(DATA FOR THIS EXERCISE begins)
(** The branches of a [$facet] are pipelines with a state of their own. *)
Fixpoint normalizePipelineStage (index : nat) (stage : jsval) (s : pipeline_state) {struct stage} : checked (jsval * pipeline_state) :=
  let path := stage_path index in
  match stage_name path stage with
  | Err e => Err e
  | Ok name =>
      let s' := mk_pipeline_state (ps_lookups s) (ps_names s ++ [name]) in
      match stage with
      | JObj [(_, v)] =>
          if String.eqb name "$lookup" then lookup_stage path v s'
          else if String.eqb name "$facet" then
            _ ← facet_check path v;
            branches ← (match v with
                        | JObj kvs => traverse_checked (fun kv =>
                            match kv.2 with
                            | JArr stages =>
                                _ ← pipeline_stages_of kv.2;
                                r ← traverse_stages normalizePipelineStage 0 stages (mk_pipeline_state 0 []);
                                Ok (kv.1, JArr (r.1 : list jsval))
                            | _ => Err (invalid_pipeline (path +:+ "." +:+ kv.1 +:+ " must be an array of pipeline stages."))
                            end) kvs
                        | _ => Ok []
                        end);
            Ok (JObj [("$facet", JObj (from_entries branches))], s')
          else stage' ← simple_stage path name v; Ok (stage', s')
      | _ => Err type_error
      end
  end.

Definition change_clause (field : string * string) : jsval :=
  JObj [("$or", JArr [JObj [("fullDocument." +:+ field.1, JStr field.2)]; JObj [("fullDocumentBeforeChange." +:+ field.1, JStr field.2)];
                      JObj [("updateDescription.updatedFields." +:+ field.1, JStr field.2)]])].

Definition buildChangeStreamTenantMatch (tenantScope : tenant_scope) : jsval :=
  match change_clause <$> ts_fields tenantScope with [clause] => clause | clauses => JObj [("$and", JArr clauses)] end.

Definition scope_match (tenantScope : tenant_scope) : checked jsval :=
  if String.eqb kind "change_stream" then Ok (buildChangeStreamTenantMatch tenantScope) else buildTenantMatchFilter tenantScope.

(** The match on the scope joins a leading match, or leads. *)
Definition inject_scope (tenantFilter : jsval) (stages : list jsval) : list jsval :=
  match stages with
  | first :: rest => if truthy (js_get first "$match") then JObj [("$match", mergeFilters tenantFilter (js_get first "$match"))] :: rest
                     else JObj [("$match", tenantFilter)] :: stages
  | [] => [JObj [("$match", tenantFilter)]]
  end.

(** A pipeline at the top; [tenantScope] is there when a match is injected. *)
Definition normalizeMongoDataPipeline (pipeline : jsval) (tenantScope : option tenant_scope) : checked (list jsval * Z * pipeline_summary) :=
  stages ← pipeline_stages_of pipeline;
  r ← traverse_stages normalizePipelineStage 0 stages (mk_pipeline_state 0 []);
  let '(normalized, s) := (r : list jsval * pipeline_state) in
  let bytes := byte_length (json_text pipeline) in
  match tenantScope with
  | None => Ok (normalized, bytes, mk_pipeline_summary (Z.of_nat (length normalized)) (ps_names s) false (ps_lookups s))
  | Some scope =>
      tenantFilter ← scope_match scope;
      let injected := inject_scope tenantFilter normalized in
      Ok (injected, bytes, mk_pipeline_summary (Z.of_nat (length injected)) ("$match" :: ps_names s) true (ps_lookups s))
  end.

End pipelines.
(DATA FOR THIS EXERCISE ends)
Print, exactly as they appear above, the lines running from the one with "false (ps_lookups s))" through the final line.

  | None => Ok (normalized, bytes, mk_pipeline_summary (Z.of_nat (length normalized)) (ps_names s) false (ps_lookups s))
  | Some scope =>
      tenantFilter ← scope_match scope;
      let injected := inject_scope tenantFilter normalized in
      Ok (injected, bytes, mk_pipeline_summary (Z.of_nat (length injected)) ("$match" :: ps_names s) true (ps_lookups s))
  end.

End pipelines.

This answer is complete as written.